(** [calc_max_depth(nodes)]: [max(..., default=0)]. *)
Definition calc_max_depth (nodes : list tree) : nat := list_max (map calc_depth nodes).

(** The content of the [dtb:depth] meta element. *)
Definition dtb_depth (toc_tree : list tree) : string :=
  let max_d := max_depth toc_tree in
  str_of_nat (if (0 <? max_d)%nat then max_d else 1%nat).

(** ** Preferences (src/utilities.py) *)

Section Prefs.
Context {A : Type} `{Countable A}.

(** The loop of [remove_dupes], [output] and [seen] being what they are
    when [values] is what is left to visit. *)
Fixpoint remove_dupes_loop (values : list A) (output : list A) (seen : gset A) : list A :=
  match values with
  | [] => output
  | value :: rest =>
      if decide (value ∈ seen) then remove_dupes_loop rest output seen
      else remove_dupes_loop rest (output ++ [value]) ({[value]} ∪ seen)
  end.

Definition remove_dupes (values : list A) : list A := remove_dupes_loop values [] ∅.

End Prefs.

Section PrefGroups.
Context {V : Type}.

(** [d[new] = d.pop(old)] when [old] is a key of [d]. *)
Definition rename_key (old new : string) (d : gmap string V) : gmap string V :=
  match d !! old with
  | Some v => <[new := v]> (delete old d)
  | None => d
  end.

Definition fix_old_keys (combo_values : gmap string V) : gmap string V :=
  rename_key "block_changes" "blockquote_changes"
    (rename_key "sec_changes" "section_changes" combo_values).

(** [check_for_new_prefs]: [default_values] is the dictionary's items, in
    order; the group is returned as the loop leaves it. *)
Fixpoint check_for_new_prefs (prefs_group : gmap string V)
    (default_values : list (string * V)) : gmap string V :=
  match default_values with
  | [] => prefs_group
  | (key, value) :: rest =>
      match prefs_group !! key with
      | Some _ => check_for_new_prefs prefs_group rest
      | None => check_for_new_prefs (<[key := value]> prefs_group) rest
      end
  end.

End PrefGroups.

(** ** Reading a roman numeral *)

(** The table of [int_to_roman] below its first entry. *)
Definition roman_rest : list (nat * string) := tl roman_table.

Definition roman_digit (c : ascii) : nat :=
  if Ascii.eqb c "I" then 1
  else if Ascii.eqb c "V" then 5
  else if Ascii.eqb c "X" then 10
  else if Ascii.eqb c "L" then 50
  else if Ascii.eqb c "C" then 100
  else if Ascii.eqb c "D" then 500
  else if Ascii.eqb c "M" then 1000
  else 0.

(** The value of a numeral: a letter that stands before a greater one is
    subtracted. *)
Fixpoint roman_value (s : string) : nat :=
  match s with
  | EmptyString => 0
  | String c r =>
      match r with
      | String d _ =>
          if (roman_digit c <? roman_digit d)%nat
          then (roman_value r - roman_digit c)%nat
          else (roman_digit c + roman_value r)%nat
      | EmptyString => roman_digit c
      end
  end.

(** ** Walking trees *)

(** Number of nodes of a tree, and of a forest. *)
Fixpoint tree_size (t : tree) : nat :=
  match t with
  | TNode _ _ _ cs => S (list_sum (map tree_size cs))
  end.

Definition forest_size (nodes : list tree) : nat := list_sum (map tree_size nodes).

(** The [playOrder] attributes of a [navPoint] and of the points nested in
    it, in document order; likewise the [id] attributes. *)
Fixpoint nav_orders (x : nav_xml) : list string :=
  match x with
  | NavPoint _ playOrder _ _ kids => playOrder :: concat (map nav_orders kids)
  end.

Fixpoint nav_ids (x : nav_xml) : list string :=
  match x with
  | NavPoint id _ _ _ kids => id :: concat (map nav_ids kids)
  end.

(** ** Shape of an identifier *)

(** Two hyphens in a row somewhere in the text. *)
Fixpoint hyphen_pair (l : list ascii) : bool :=
  match l with
  | [] => false
  | a :: r =>
      match r with
      | [] => false
      | b :: _ => (Ascii.eqb a "-" && Ascii.eqb b "-") || hyphen_pair r
      end
  end.

(** ** Reading the store *)

(** The nodes of a tree, every node before its children. *)
Fixpoint preorder (t : tree) : list tnode :=
  match t with
  | TNode l x s cs => {| n_level := l; n_text := x; n_src := s |} :: concat (map preorder cs)
  end.

Definition forest_preorder (forest : list tree) : list tnode := concat (map preorder forest).

(** The keys [build_tree] copies from a record into its node. *)
Definition item_node (item : toc_item) : tnode :=
  {| n_level := ti_level item; n_text := ti_text item; n_src := item_src item |}.

Definition tree_of (d : tnode) (children : list tree) : tree :=
  TNode (n_level d) (n_text d) (n_src d) children.

(** The tree [t] sits in the store at reference [r]: the cell at [r] holds
    its keys, its children sit at the references of the cell, in order;
    references grow from a node to its children and stay below [bound]. *)
Inductive stored (h : heap) (bound : nat) : nat -> tree -> Prop :=
| stored_node r d cs ts :
    (r < bound)%nat -> h !! r = Some (Some d, cs) ->
    stored_kids h bound r cs ts ->
    stored h bound r (tree_of d ts)
with stored_kids (h : heap) (bound : nat) : nat -> list nat -> list tree -> Prop :=
| stored_nil r : stored_kids h bound r [] []
| stored_cons r c cs t ts :
    (r < c)%nat -> stored h bound c t -> stored_kids h bound r cs ts ->
    stored_kids h bound r (c :: cs) (t :: ts).

Scheme stored_mut := Induction for stored Sort Prop
  with stored_kids_mut := Induction for stored_kids Sort Prop.

Combined Scheme stored_both from stored_mut, stored_kids_mut.

(** The open nodes of [build_tree]: the nodes on its stack, each with its
    reference, its keys and the children that are complete. *)
Definition frame : Type := (nat * tnode * list tree)%type.

(** The store holds the open nodes [open] (the innermost first) over the
    complete trees [rootkids] of the virtual root: each open node has its
    complete children followed by [above], the next open node. *)
Fixpoint chain (h : heap) (bound : nat) (above : list nat) (open : list frame)
    (rootkids : list tree) : Prop :=
  match open with
  | [] =>
      exists cs, h !! 0%nat = Some (None, (cs ++ above)%list)
        /\ stored_kids h bound 0 cs rootkids
  | (r, d, ts) :: below =>
      (0 < r < bound)%nat
      /\ exists cs, h !! r = Some (Some d, (cs ++ above)%list)
           /\ stored_kids h bound r cs ts
           /\ chain h r [r] below rootkids
  end.

(** Popping the stack completes the innermost open node. *)
Definition close_top (z : list frame * list tree) : list frame * list tree :=
  match z with
  | ([], rootkids) => ([], rootkids)
  | ([(_, d, ts)], rootkids) => ([], (rootkids ++ [tree_of d ts])%list)
  | ((_, d, ts) :: (r', d', ts') :: below, rootkids) =>
      ((r', d', (ts' ++ [tree_of d ts])%list) :: below, rootkids)
  end.

Fixpoint close_n (k : nat) (z : list frame * list tree) : list frame * list tree :=
  match k with
  | O => z
  | S k' => close_n k' (close_top z)
  end.

(** The nodes made so far, in the order of [preorder]. *)
Definition zipper_listing (z : list frame * list tree) : list tnode :=
  (forest_preorder z.2
   ++ concat (map (fun f : frame => f.1.2 :: forest_preorder f.2) (rev z.1)))%list.

(** The stack of [build_tree], the top first, the virtual root last. *)
Definition frame_refs (open : list frame) : list nat :=
  (map (fun f : frame => f.1.1) open ++ [0%nat])%list.

(** The invariant of the loop of [build_tree]. *)
Definition build_inv (st : BuildTree.state) (z : list frame * list tree) : Prop :=
  chain (BuildTree.st_heap st) (length (BuildTree.st_heap st)) [] z.1 z.2
  /\ BuildTree.st_stack st = frame_refs z.1.

(** ** What the numbering pass keeps *)

Section Kept.
Context `{PyLib}.

(** The records the numbering pass gives an anchor: those of level 1 and
    those that come after a record of level 1; [seen1] tells whether one
    came before. *)
Fixpoint headings_kept (seen1 : bool) (items : list raw_item) : list raw_item :=
  match items with
  | [] => []
  | item :: rest =>
      if (i_level item =? 1) || seen1 then item :: headings_kept true rest
      else headings_kept false rest
  end.

(** The pass adds [display_text] and [anchor_id] to a record and leaves
    its other keys alone. *)
Definition numbered_from (now before : raw_item) : Prop :=
  now = before \/ exists display_text anchor_id, now = set_numbering before display_text anchor_id.

(** What holds of the state of the pass after every turn. *)
Definition accounted (all_raw_items : list raw_item) (n0 : nat) (st : nstate) : Prop :=
  Forall2 numbered_from (ns_items st) all_raw_items
  /\ ns_occurrences st = (n0 + length (ns_stamps st))%nat
  /\ map ti_anchor (ns_toc_items st) = ("toc" :: map snd (ns_stamps st))%list
  /\ frontmatter_counter (ns_ctx st) = 0%nat
  /\ backmatter_counter (ns_ctx st) = 0%nat.

(** Whether a record of level 1 stands before [idx]. *)
Definition seen_one (items : list raw_item) (idx : nat) : bool :=
  if find_parent items idx is Some _ then true else false.

End Kept.

(** ** The collecting loop *)

Section Scan.
Context `{PyLib}.

(** The entry of [file_soups] for a document stems from its last reading:
    [pos] is the last place of [fname] in [files], and the soup is what
    [readfile] gives for it. *)
Definition last_reading (b : book) (files : list string)
    (e : string * (nat * list node)) : Prop :=
  files !! e.2.1 = Some e.1
  /\ bk_readfile b e.1 = Some e.2.2
  /\ forall later, (e.2.1 < later)%nat -> files !! later <> Some e.1.

(** The records one reading of the document at [pos] contributes. *)
Definition reading (b : book) (crs : list crule) (tgs : list string)
    (pos : nat) (fname : string) : list raw_item :=
  scan_elems crs (bk_id_to_href b fname) pos 0
    (find_all tgs (default [] (bk_readfile b fname))).

End Scan.

(** ** The top of the navigation map *)

(** The keys of a node, without its children. *)
Definition tree_node (t : tree) : tnode :=
  {| n_level := tree_level t; n_text := tree_text t; n_src := tree_src t |}.

(** The keys of the navigation point stored at [r]. *)
Definition node_at (h : list (option Z * tnode * list nat)) (r : nat) : option tnode :=
  (fun c : option Z * tnode * list nat => c.1.2) <$> h !! r.

(** ** The HTML page of the table of contents *)

(** [style_cls.get(f"{level}", "")]: the entry assigned last wins. *)
Definition style_cls_get (style_cls : list (string * string)) (level : nat) : string :=
  match List.find (fun kv : string * string => String.eqb kv.1 (str_of_nat level))
          (rev style_cls) with
  | Some kv => kv.2
  | None => ""
  end.

(** The lines [generate_html_toc] appends for one node of its loop. *)
Fixpoint html_toc_node (style_cls : list (string * string)) (level : nat) (node : tree)
    : list string :=
  match node with
  | TNode _ text src children =>
      if String.eqb src "toc.html" then []
      else
        let cls := style_cls_get style_cls level in
        let link :=
          "<a href=" ++ String PyStr.dquote (src ++ String PyStr.dquote (" " ++ cls ++ ">"))
          ++ escape text ++ "</a>" in
        (("  <li>" ++ link)%string
         :: match children with
            | [] => []
            | _ =>
                map (String.append "  ")
                  ("<ol>"%string
                   :: concat (map (html_toc_node style_cls (S level)) children)
                      ++ ["</ol>"%string])
            end
         ++ ["  </li>"%string])%list
  end.

(** [generate_html_toc(tree, level)] *)
Definition generate_html_toc (style_cls : list (string * string)) (level : nat)
    (toc_tree : list tree) : list string :=
  match toc_tree with
  | [] => []
  | _ =>
      ("<ol>"%string :: concat (map (html_toc_node style_cls level) toc_tree)
       ++ ["</ol>"%string])%list
  end.

(** A line that opens a list item, whatever its indentation. *)
Definition opens_item (line : string) : bool :=
  PyStr.startswith "<li>" (PyStr.lstrip line).

(** ** Setting up the preferences (src/utilities.py) *)

Section SetupPrefs.
Context {V : Type}.

(** The default dictionaries of the module. *)
Context (font_tweaks miscellaneous_settings update_settings : gmap string V).
Context (combobox_defaults rules_default : gmap string V).

(** One [if name not in prefs: ... else: check_for_new_prefs(...)] of
    [setupPrefs]; [fix_keys] tells whether the group goes through
    [fix_old_keys] first. *)
Definition setup_group (fix_keys : bool) (name : string) (defaults : gmap string V)
    (prefs : gmap string (gmap string V)) : gmap string (gmap string V) :=
  match prefs !! name with
  | None => <[name := defaults]> prefs
  | Some group =>
      <[name := check_for_new_prefs (if fix_keys then fix_old_keys group else group)
                  (map_to_list defaults)]> prefs
  end.

Definition setupPrefs (prefs : gmap string (gmap string V)) : gmap string (gmap string V) :=
  setup_group true "title_rules" rules_default
    (setup_group true "combobox_values" combobox_defaults
       (setup_group false "update_settings" update_settings
          (setup_group false "miscellaneous_settings" miscellaneous_settings
             (setup_group false "font_tweaks" font_tweaks prefs)))).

Exercise prompt:
Each line from the top of the material above, through the one that contains "End PrefGroups.", should be restated word for word.

Answer for the task:
(** [calc_max_depth(nodes)]: [max(..., default=0)]. *)
Definition calc_max_depth (nodes : list tree) : nat := list_max (map calc_depth nodes).

(** The content of the [dtb:depth] meta element. *)
Definition dtb_depth (toc_tree : list tree) : string :=
  let max_d := max_depth toc_tree in
  str_of_nat (if (0 <? max_d)%nat then max_d else 1%nat).

(** ** Preferences (src/utilities.py) *)

Section Prefs.
Context {A : Type} `{Countable A}.

(** The loop of [remove_dupes], [output] and [seen] being what they are
    when [values] is what is left to visit. *)
Fixpoint remove_dupes_loop (values : list A) (output : list A) (seen : gset A) : list A :=
  match values with
  | [] => output
  | value :: rest =>
      if decide (value ∈ seen) then remove_dupes_loop rest output seen
      else remove_dupes_loop rest (output ++ [value]) ({[value]} ∪ seen)
  end.

Definition remove_dupes (values : list A) : list A := remove_dupes_loop values [] ∅.

End Prefs.

Section PrefGroups.
Context {V : Type}.

(** [d[new] = d.pop(old)] when [old] is a key of [d]. *)
Definition rename_key (old new : string) (d : gmap string V) : gmap string V :=
  match d !! old with
  | Some v => <[new := v]> (delete old d)
  | None => d
  end.

Definition fix_old_keys (combo_values : gmap string V) : gmap string V :=
  rename_key "block_changes" "blockquote_changes"
    (rename_key "sec_changes" "section_changes" combo_values).

(** [check_for_new_prefs]: [default_values] is the dictionary's items, in
    order; the group is returned as the loop leaves it. *)
Fixpoint check_for_new_prefs (prefs_group : gmap string V)
    (default_values : list (string * V)) : gmap string V :=
  match default_values with
  | [] => prefs_group
  | (key, value) :: rest =>
      match prefs_group !! key with
      | Some _ => check_for_new_prefs prefs_group rest
      | None => check_for_new_prefs (<[key := value]> prefs_group) rest
      end
  end.

End PrefGroups.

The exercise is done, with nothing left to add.